La gestion des finances publiques en République démocratique du Congo affiche des signaux d’amélioration en 2025, malgré un environnement sécuritaire toujours tendu.
D’après les données consolidées couvrant les quatre trimestres de l’année, publiées par le Ministère des Finances, le recours à la procédure d’urgence dans l’exécution des dépenses publiques a sensiblement diminué. Après avoir culminé à 20,97 % au deuxième trimestre, ce taux est descendu à 10,78 % au quatrième trimestre, soit une baisse de plus de dix points en l’espace de six mois.
Cette évolution s’inscrit dans la dynamique des engagements pris par le gouvernement dans le cadre de son programme avec le Fonds monétaire international (FMI), qui préconise un plafond d’environ 8 % des dépenses exécutées par procédure d’urgence.

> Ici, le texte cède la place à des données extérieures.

(** [Series.sum()] of a float64 column ([skipna=True], [min_count=0]). *)
Definition nansum (column : list PrimFloat.float) : PrimFloat.float :=
  let values :=
    map (fun x => if PrimFloat.is_nan x then float_of_Z 0 else x) column in
  PrimFloat.add (float_of_Z 0) (pairwise_sum (List.length values) values).

(** The sum of one group in [groupby(...).sum()]: pandas adds the numbers
    of the group from first to last with Kahan's compensation, and leaves
    NaN out. *)
Definition kahan_step (state : PrimFloat.float * PrimFloat.float)
    (val : PrimFloat.float) : PrimFloat.float * PrimFloat.float :=
  let '(sumx, compensation) := state in
  if PrimFloat.is_nan val then state
  else
    let y := PrimFloat.sub val compensation in
    let t := PrimFloat.add sumx y in
    let c := PrimFloat.sub (PrimFloat.sub t sumx) y in
    (t, if PrimFloat.is_nan c then float_of_Z 0 else c).

Definition kahan_sum (group : list PrimFloat.float) : PrimFloat.float :=
  fst (fold_left kahan_step group (float_of_Z 0, float_of_Z 0)).

Definition binary64 : pandas.library :=
  pandas.mklibrary PrimFloat.float float_of_Q float_of_Z PrimFloat.ltb
    nansum kahan_sum
    datetime.date iso_dates date_eq_dec datetime.leb datetime.isoformat.

End arithmetic.


(** ** The rest of the page "Daily Entry" *)

Module DailyView.
Import Text expenses DailyEntry MonthlySummary.

(** [daily_total]: [df_today['amount'].sum()], and [0.0] when the date has
    no row. *)
Definition daily_total (pd : pandas.library)
    (selected_date : datetime.date) (t : table) : pandas.number pd :=
  let df_today := select (on_date selected_date) t in
  if empty df_today then pandas.of_int pd 0
  else pandas.series_sum pd (amounts pd df_today).

(** The three messages under the daily total. *)
Inductive feedback : Set := Over | Saved | OnTrack.

(** [if daily_total > 220: ... elif daily_total < 150: ... else: ...] *)
Definition daily_feedback (pd : pandas.library)
    (daily_total : pandas.number pd) : feedback :=
  if pandas.ltb pd (pandas.of_int pd 220) daily_total then Over
  else if pandas.ltb pd daily_total (pandas.of_int pd 150) then Saved
  else OnTrack.

(** [ORDER BY meal], the labels compared as text. *)
Definition meal_asc (r x : row) : bool := String.leb (meal r) (meal x).

(** [SELECT meal, amount FROM expenses WHERE date = ? ORDER BY meal], the
    table "Today's Entries". *)
Definition df_entries (selected_date : datetime.date) (t : table) : list row :=
  order_by meal_asc (select (on_date selected_date) t).

End DailyView.

(** ** The button "Clear All Data" and the page "Debug DB" *)

Module DebugDB.
Import Text expenses.

(** [DELETE FROM expenses]: the rows go, the [AUTOINCREMENT] counter
    stays. *)
Definition clear_all_data (t : table) : table := delete (fun _ => true) t.

(** [ORDER BY date DESC, id DESC] *)
Definition date_desc_id_desc (r x : row) : bool :=
  match String.compare (date r) (date x) with
  | Gt => true
  | Lt => false
  | Eq => id x <=? id r
  end.

(** [SELECT id, date, meal, amount FROM expenses ORDER BY date DESC, id
    DESC] *)
Definition df_all (t : table) : list row :=
  order_by date_desc_id_desc (select (fun _ => true) t).

(** [SELECT ... WHERE date LIKE '2025-09%' ORDER BY date DESC, id DESC] *)
Definition df_sept (t : table) : list row :=
  order_by date_desc_id_desc
    (select (fun r => like_prefix "2025-09" (date r)) t).

End DebugDB.

(** ** The actions of the interface *)

Module Page.
Import Text expenses DailyEntry DebugDB.

(** What a press of a button does to the table: "Save" of a category with
    the amount read from its input (and, for [Other], the note), "Delete"
    of a category, "Clear All Today's Entries", and "Clear All Data". *)
Inductive action : Set :=
| Save (selected_date : datetime.date) (m : category) (amount : Q) (desc : string)
| Delete (selected_date : datetime.date) (m : category)
| ClearDay (selected_date : datetime.date)
| ClearAllData.

(** The note the page passes to [save_entry]: [other_desc] for [Other],
    the default [""] for the other three. *)
Definition passed_desc (m : category) (desc : string) : string :=
  match m with
  | Other => desc
  | _ => ""
  end.

Definition run (t : table) (x : action) : table :=
  match x with
  | Save d m a desc => save_entry d t (label m) a (passed_desc m desc)
  | Delete d m => delete_entry d t (label m)
  | ClearDay d => clear_all d t
  | ClearAllData => clear_all_data t
  end.

(** A sequence of presses, from the first to the last. *)
Definition run_all (xs : list action) (t : table) : table :=
  fold_left run xs t.

(** The dates of the actions are values of [datetime.date]. *)
Definition dated (x : action) : bool :=
  match x with
  | Save d _ _ _ | Delete d _ | ClearDay d => datetime.valid d
  | ClearAllData => true
  end.

(** The rowids grow along the table, are positive and do not exceed the
    counter. *)
Definition ids_in_order (t : table) : Prop :=
  StronglySorted Z.lt (map id (rows t)) /\
  Forall (fun r => 0 < id r <= seq t) (rows t).

(** Every amount is positive. *)
Definition amounts_positive (t : table) : Prop :=
  Forall (fun r => (0 < amount r)%Q) (rows t).

(** Every label is one of the four current ones or [Other: desc]. *)
Definition labels_current (t : table) : Prop :=
  Forall (fun r => In (meal r) ["Breakfast"; "Lunch"; "Dinner"; "Other"] \/
                   exists desc, meal r = "Other: " ++ desc) (rows t).

(** At most one row per date and category. *)
Definition one_per_key (t : table) : Prop :=
  forall (dt : string) (m : category),
    (List.length (filter (fun r => (date r =? dt)%string && current m r)
                         (rows t)) <= 1)%nat.

(** Every date is the ISO text of a date. *)
Definition dates_iso (t : table) : Prop :=
  Forall (fun r => exists d, datetime.valid d = true /\
                             date r = datetime.isoformat d) (rows t).

End Page.

(** * Theorems *)

(** ** Text and meal groups *)

Lemma any_in_app (ws1 ws2 : list string) (s : string) :
  any_in (ws1 ++ ws2)%list s = any_in ws1 s || any_in ws2 s.
Proof. unfold any_in. apply existsb_app. Qed.

Lemma no_keyword_split (meal : string) :
  no_keyword meal = true <->
  any_in ["breakfast"; "morning"] (lower meal) = false /\
  any_in ["lunch"; "afternoon"] (lower meal) = false /\
  any_in ["dinner"; "evening"] (lower meal) = false.
Proof.
  unfold no_keyword, keywords.
  change ["breakfast"; "morning"; "lunch"; "afternoon"; "dinner"; "evening"]
    with (["breakfast"; "morning"] ++ ["lunch"; "afternoon"]
            ++ ["dinner"; "evening"])%list.
  rewrite !any_in_app, negb_true_iff, !orb_false_iff. tauto.
Qed.

Lemma categorize_meal_Other_iff (meal : string) :
  categorize_meal meal = "Other" <-> no_keyword meal = true.
Proof.
  rewrite no_keyword_split. unfold categorize_meal.
  destruct (any_in ["breakfast"; "morning"] (lower meal)).
  - split; [discriminate | intros [H _]; discriminate].
  - destruct (any_in ["lunch"; "afternoon"] (lower meal)).
    + split; [discriminate | intros (_ & H & _); discriminate].
    + destruct (any_in ["dinner"; "evening"] (lower meal)).
      * split; [discriminate | intros (_ & _ & H); discriminate].
      * tauto.
Qed.

Lemma categorize_meal_in_groups (meal : string) :
  In (categorize_meal meal) (map label [Breakfast; Lunch; Dinner; Other]).
Proof.
  unfold categorize_meal.
  destruct (any_in ["breakfast"; "morning"] (lower meal)); [simpl; tauto|].
  destruct (any_in ["lunch"; "afternoon"] (lower meal)); [simpl; tauto|].
  destruct (any_in ["dinner"; "evening"] (lower meal)); simpl; tauto.
Qed.

(** C2: [categorize_meal] returns one of the four group names on every
    text; the legacy labels [Morning], [Afternoon], [Evening] go to
    [Breakfast], [Lunch], [Dinner]; the four current labels go to
    themselves; and the texts that go to [Other] are those in which, read
    in lower case as the function reads them, none of the six keywords
    occurs. *)
Theorem categorize_meal_total_and_normalizing :
  (forall meal, In (categorize_meal meal) (map label [Breakfast; Lunch; Dinner; Other])) /\
  (categorize_meal "Morning" = "Breakfast" /\
   categorize_meal "Afternoon" = "Lunch" /\
   categorize_meal "Evening" = "Dinner") /\
  (forall m, categorize_meal (label m) = label m) /\
  (forall meal, no_keyword meal = true <-> categorize_meal meal = "Other").
Proof.
  split; [exact categorize_meal_in_groups|].
  split; [repeat split|].
  split; [intros []; reflexivity|].
  intros meal. symmetry. apply categorize_meal_Other_iff.
Qed.

Lemma lower_app (a b : string) : lower (a ++ b) = lower a ++ lower b.
Proof. induction a as [|c a IH]; simpl; [reflexivity | now rewrite IH]. Qed.

(** The prefix [Other: ] of a stored label hides no keyword and completes
    none: the group of [Other: desc] is the group of [desc]. *)
Lemma categorize_meal_Other_desc (desc : string) :
  categorize_meal ("Other: " ++ desc) = categorize_meal desc.
Proof.
  unfold categorize_meal. rewrite lower_app.
  change (lower "Other: ") with "other: ".
  reflexivity.
Qed.

(** ** The table: scans, deletions and insertions *)

Lemma filter_filter_negb {A} (p : A -> bool) (l : list A) :
  filter p (filter (fun x => negb (p x)) l) = [].
Proof.
  induction l as [|x l IH]; simpl; [reflexivity|].
  destruct (p x) eqn:E; simpl; [exact IH | now rewrite E].
Qed.

Lemma filter_incl_sub {A} (p q : A -> bool) (l : list A) :
  (forall x, q x = true -> p x = true) ->
  filter (fun x => negb (p x)) (filter (fun x => negb (q x)) l)
  = filter (fun x => negb (p x)) l.
Proof.
  intros H. induction l as [|x l IH]; simpl; [reflexivity|].
  destruct (q x) eqn:Eq; simpl.
  - now rewrite (H x Eq).
  - destruct (p x); simpl; now rewrite IH.
Qed.

Lemma select_delete (p : row -> bool) (t : table) :
  select p (delete p t) = [].
Proof. apply filter_filter_negb. Qed.

Lemma in_rows_delete (p : row -> bool) (t : table) (r : row) :
  In r (rows (delete p t)) <-> In r (rows t) /\ p r = false.
Proof.
  unfold delete; simpl. rewrite filter_In, negb_true_iff. tauto.
Qed.

Lemma rows_insert (d m : string) (a : Q) (t : table) :
  rows (insert d m a t) = (rows t ++ [mkrow (next_id t) d m a])%list.
Proof. reflexivity. Qed.

Lemma fold_max_ge (l : list Z) (x : Z) : In x l -> x <= fold_right Z.max 0 l.
Proof.
  induction l as [|y l IH]; simpl; [tauto|].
  intros [->|H]; [lia | specialize (IH H); lia].
Qed.

(** A rowid from [AUTOINCREMENT] is larger than every rowid in the table. *)
Lemma next_id_fresh (t : table) (r : row) : In r (rows t) -> id r < next_id t.
Proof.
  intros H. unfold next_id.
  assert (id r <= fold_right Z.max 0 (map id (rows t)))
    by (apply fold_max_ge, in_map, H).
  lia.
Qed.

Lemma in_insert_sorted leb (r x : row) (l : list row) :
  In x (insert_sorted leb r l) <-> x = r \/ In x l.
Proof.
  induction l as [|y l IH]; simpl; [intuition congruence|].
  destruct (leb r y); simpl; [intuition congruence|].
  rewrite IH. intuition congruence.
Qed.

Lemma in_order_by leb (x : row) (l : list row) :
  In x (order_by leb l) <-> In x l.
Proof.
  induction l as [|y l IH]; simpl; [tauto|].
  rewrite in_insert_sorted, IH. intuition congruence.
Qed.

(** [ORDER BY id DESC] puts a row of largest rowid first. *)
Lemma order_by_id_desc_head (l : list row) :
  match order_by id_desc l with
  | [] => l = []
  | x :: _ => In x l /\ forall y, In y l -> id y <= id x
  end.
Proof.
  induction l as [|a l IH]; simpl; [reflexivity|].
  destruct (order_by id_desc l) as [|x rest]; simpl.
  - subst l. split; [now left|]. intros y [->|[]]. lia.
  - destruct IH as [Hin Hmax]. unfold id_desc at 1.
    destruct (id x <=? id a) eqn:E.
    + apply Z.leb_le in E. split; [now left|].
      intros y [->|Hy]; [lia | specialize (Hmax y Hy); lia].
    + apply Z.leb_gt in E. split; [now right|].
      intros y [->|Hy]; [lia | now apply Hmax].
Qed.

(** ** Daily Entry called with the label of a category *)

Lemma save_entry_label d t m a desc :
  save_entry d t (label m) a desc =
  let t' := delete (fun r => on_date d r && current m r) t in
  if positive a
  then insert (datetime.isoformat d) (full_meal (label m) desc) a t'
  else t'.
Proof. destruct m; reflexivity. Qed.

Malgré les contraintes liées aux impératifs sécuritaires, les autorités indiquent que la majorité des dépenses publiques continue d’être réalisée selon les circuits ordinaires.
Une orientation qui traduit, selon plusieurs analystes, une volonté accrue de renforcer la discipline budgétaire, la planification des décaissements et le respect des normes internationales en matière de gestion des finances publiques.
Ces résultats témoignent ainsi d’une progression vers une meilleure maîtrise des procédures d’exécution budgétaire, dans un contexte national marqué par des défis structurels persistants.